Molecular and pathophysiological relationship between obesity and chronic inflammation in the manifestation of metabolic dysfunctions and their inflammation‑mediating treatment options (Review).

Abstract

Obesity reaches up to epidemic proportions globally and increases the risk for a wide spectrum of co‑morbidities, including type‑2 diabetes mellitus (T2DM), hypertension, dyslipidemia, cardiovascular diseases, non‑alcoholic fatty liver disease, kidney diseases, respiratory disorders, sleep apnea, musculoskeletal disorders and osteoarthritis, subfertility, psychosocial problems and certain types of cancers. The underlying inflammatory mechanisms interconnecting obesity with metabolic dysfunction are not completely understood. Increased adiposity promotes pro‑inflammatory polarization of macrophages toward the M1 phenotype, in adipose tissue (AT), with subsequent increased production of pro‑inflammatory cytokines and adipokines, inducing therefore an overall, systemic, low‑grade inflammation, which contributes to metabolic syndrome (MetS), insulin resistance (IR) and T2DM. Targeting inflammatory mediators could be alternative therapies to treat obesity, but their safety and efficacy remains to be studied further and confirmed in future clinical trials.
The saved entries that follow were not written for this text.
(** Lines 103-140: the body of the loop over the directory listing.
    [continue] is the early return of the detector unchanged. *)
Definition loop_body (opt : Namespace) (detector : D) (img_name : string)
    : M D :=
  if negb (is_image_file img_name) then
    log WARNING (Skipped_non_image_file img_name);;
    mret detector
  else
    let img_path := path_join (source opt) img_name in
    img ← cv2_imread img_path;
    match img with
    | None =>
        log WARNING (Cannot_read_image img_path);;
        mret detector
    | Some img =>
        log DEBUG (Running_detection_on_image img_name);;
        '(detector', results, resized_img) ← detect_on_copy opt detector img;
        let resized_img := if keep_size opt then img else resized_img in
        draw_results resized_img results;;
        let output_path := path_join (des opt) img_name in
        cv2_imwrite output_path resized_img;;
        log INFO (Saved_result_to output_path);;
        mret detector'
    end.

Fixpoint main_loop (opt : Namespace) (names : list string) (detector : D)
    : M D :=
  match names with
  | [] => mret detector
  | img_name :: rest =>
      detector' ← loop_body opt detector img_name;
      main_loop opt rest detector'
  end.

Definition detection_args (opt : Namespace) : DetectionArgs :=
  {| arg_size := imgsz opt;
     arg_weights_path := weights opt;
     arg_device := device opt;
     arg_iou_thres := iou_thres opt;
     arg_conf_thres := conf_thres opt |}.

Definition main (cl : CommandLine) : M unit :=
  opt ← lift (parse_opt cl);
  os_makedirs (des opt);;
  detector ← new_Detection (detection_args opt);
  names ← os_listdir (source opt);
  main_loop opt names detector;;
  mret tt.

End Driver.

Arguments run_trace {Image A} _.
Arguments run_heap {Image A} _.
Arguments run_out {Image A} _.


(** ** Properties of traces *)

(** The canvas an event draws on or writes out, if any. *)
Definition canvas_of {Image} (e : @Event Image) : option nat :=
  match e with
  | EvRectangle c _ _ _ _ => Some c
  | EvPutText c _ _ _ _ _ _ => Some c
  | EvImwrite _ c _ => Some c
  | _ => None
  end.

Definition is_construct {Image} (e : @Event Image) : bool :=
  match e with EvConstruct _ => true | _ => false end.

(** Every event a program can emit, from any store, satisfies [P]. *)
Definition emits {Image A} (P : @Event Image -> Prop) (m : M A) : Prop :=
  forall h, Forall P (run_trace (m h)).

(** A predicate on events that no call of the loop body other than the
    ones constrained below can violate. *)
Record body_closed {Image} (P : @Event Image -> Prop) (opt : Namespace)
    (img_name : string) : Prop := {
  bc_log : forall lvl msg, P (EvLog lvl msg);
  bc_imread : forall p l, P (EvImread p l);
  bc_detect : forall arg, P (EvDetect arg (keep_size opt));
  bc_return : forall rs l, P (EvDetectReturn rs l);
  bc_rectangle : forall c p1 p2 col t, P (EvRectangle c p1 p2 col t);
  bc_putText : forall c s o f sc col t, P (EvPutText c s o f sc col t);
  bc_imwrite : is_image_file img_name = true ->
               forall c px, P (EvImwrite (path_join (des opt) img_name) c px)
}.

(** A run with more events in front. *)
Definition after {Image A} (tr : list (@Event Image)) (r : Run A) : Run A :=
  {| run_trace := tr ++ run_trace r; run_heap := run_heap r;
     run_out := run_out r |}.

Section Render.
Context {Image D : Type} (ext : @External Image D).
(** What the drawing loop computes on the pixels of its canvas. *)
Fixpoint render (results : list Detected) (pixels : Image) : result Image :=
  match results with
  | [] => mret pixels
  | r :: rest =>
      '(x1, y1, x2, y2) ← unpack_box (det_box r);
      p1 ← rectangle ext pixels (x1, y1) (x2, y2) (0, 0, 255)%Z 1;
      p2 ← putText ext p1 (det_name r) (x1, y1 - 3)%Z FONT_HERSHEY_SIMPLEX
             (Finite (1 # 2)) (255, 0, 255)%Z 2;
      render rest p2
  end.
End Render.

(** Events of the drawing loop when it works on [canvas]. *)
Definition draws_on {Image} (canvas : nat) (e : @Event Image) : Prop :=
  match e with
  | EvLog _ _ => True
  | EvRectangle c _ _ _ _ => c = canvas
  | EvPutText c _ _ _ _ _ _ => c = canvas
  | _ => False
  end.

(** Events of the end of the loop body when it writes out [canvas]. *)
Definition writes_on {Image} (canvas : nat) (e : @Event Image) : Prop :=
  match e with
  | EvLog _ _ => True
  | EvImwrite _ c _ => c = canvas
  | _ => False
  end.

(** The paths handed to [imwrite], in call order. *)
Definition written_paths {Image} (tr : list (@Event Image)) : list string :=
  omap (fun e => match e with EvImwrite p _ _ => Some p | _ => None end) tr.

(** The three events the drawing loop makes for one detection. *)
Definition detection_events {Image} (canvas : nat) (r : Detected)
    : list (@Event Image) :=
  match unpack_box (det_box r) with
  | Ok (x1, y1, x2, y2) =>
      [EvRectangle canvas (x1, y1) (x2, y2) (0, 0, 255)%Z 1;
       EvPutText canvas (det_name r) (x1, y1 - 3)%Z FONT_HERSHEY_SIMPLEX
         (Finite (1 # 2)) (255, 0, 255)%Z 2;
       EvLog DEBUG (Detected_at (det_name r) x1 y1 x2 y2)]
  | Raise _ => []
  end.

Definition is_finite (x : pyfloat) : bool :=
  match x with Finite _ => true | _ => false end.

(** Rounding toward zero. *)
Definition truncate (q : Q) : Z :=
  if Qle_bool 0 q then Qfloor q else Qceiling q.

Section Candidates.
Context {Image D : Type} (ext : @External Image D).
(** The names of a listing that the loop takes as far as the detector. *)
Definition decodable (opt : Namespace) (img_name : string) : bool :=
  is_image_file img_name
  && match imread ext (path_join (source opt) img_name) with
     | Some _ => true
     | None => false
     end.
End Candidates.


(** ** A test double for the collaborators

    Used to run the script on concrete inputs.  An image is the list of
    strokes drawn on it; the detector counts its calls. *)
Module Stub.

Definition Image : Type := list string.

Record Behaviour := {
  files : list (string * Image);          (* decodable files, by path *)
  listing : list string;                  (* what listdir returns *)
  found : Image -> result (list Detected); (* what detect reports *)
  scribble : bool;                        (* detect draws on its argument *)
  fresh_output : bool                     (* detect returns a new array *)
}.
The present review highlights the molecular and pathophysiological mechanisms by which the chronic low‑grade inflammation in AT and the production of reactive oxygen species lead to MetS, IR and T2DM. In addition, focus is given on the role of anti‑inflammatory agents, in the resolution of chronic inflammation, through the blockade of chemotactic factors, such as monocytes chemotractant protein‑1, and/or the blockade of pro‑inflammatory mediators, such as IL‑1β, TNF‑α, visfatin, and plasminogen activator inhibitor‑1, and/or the increased synthesis of adipokines, such as adiponectin and apelin, in obesity‑associated metabolic dysfunction.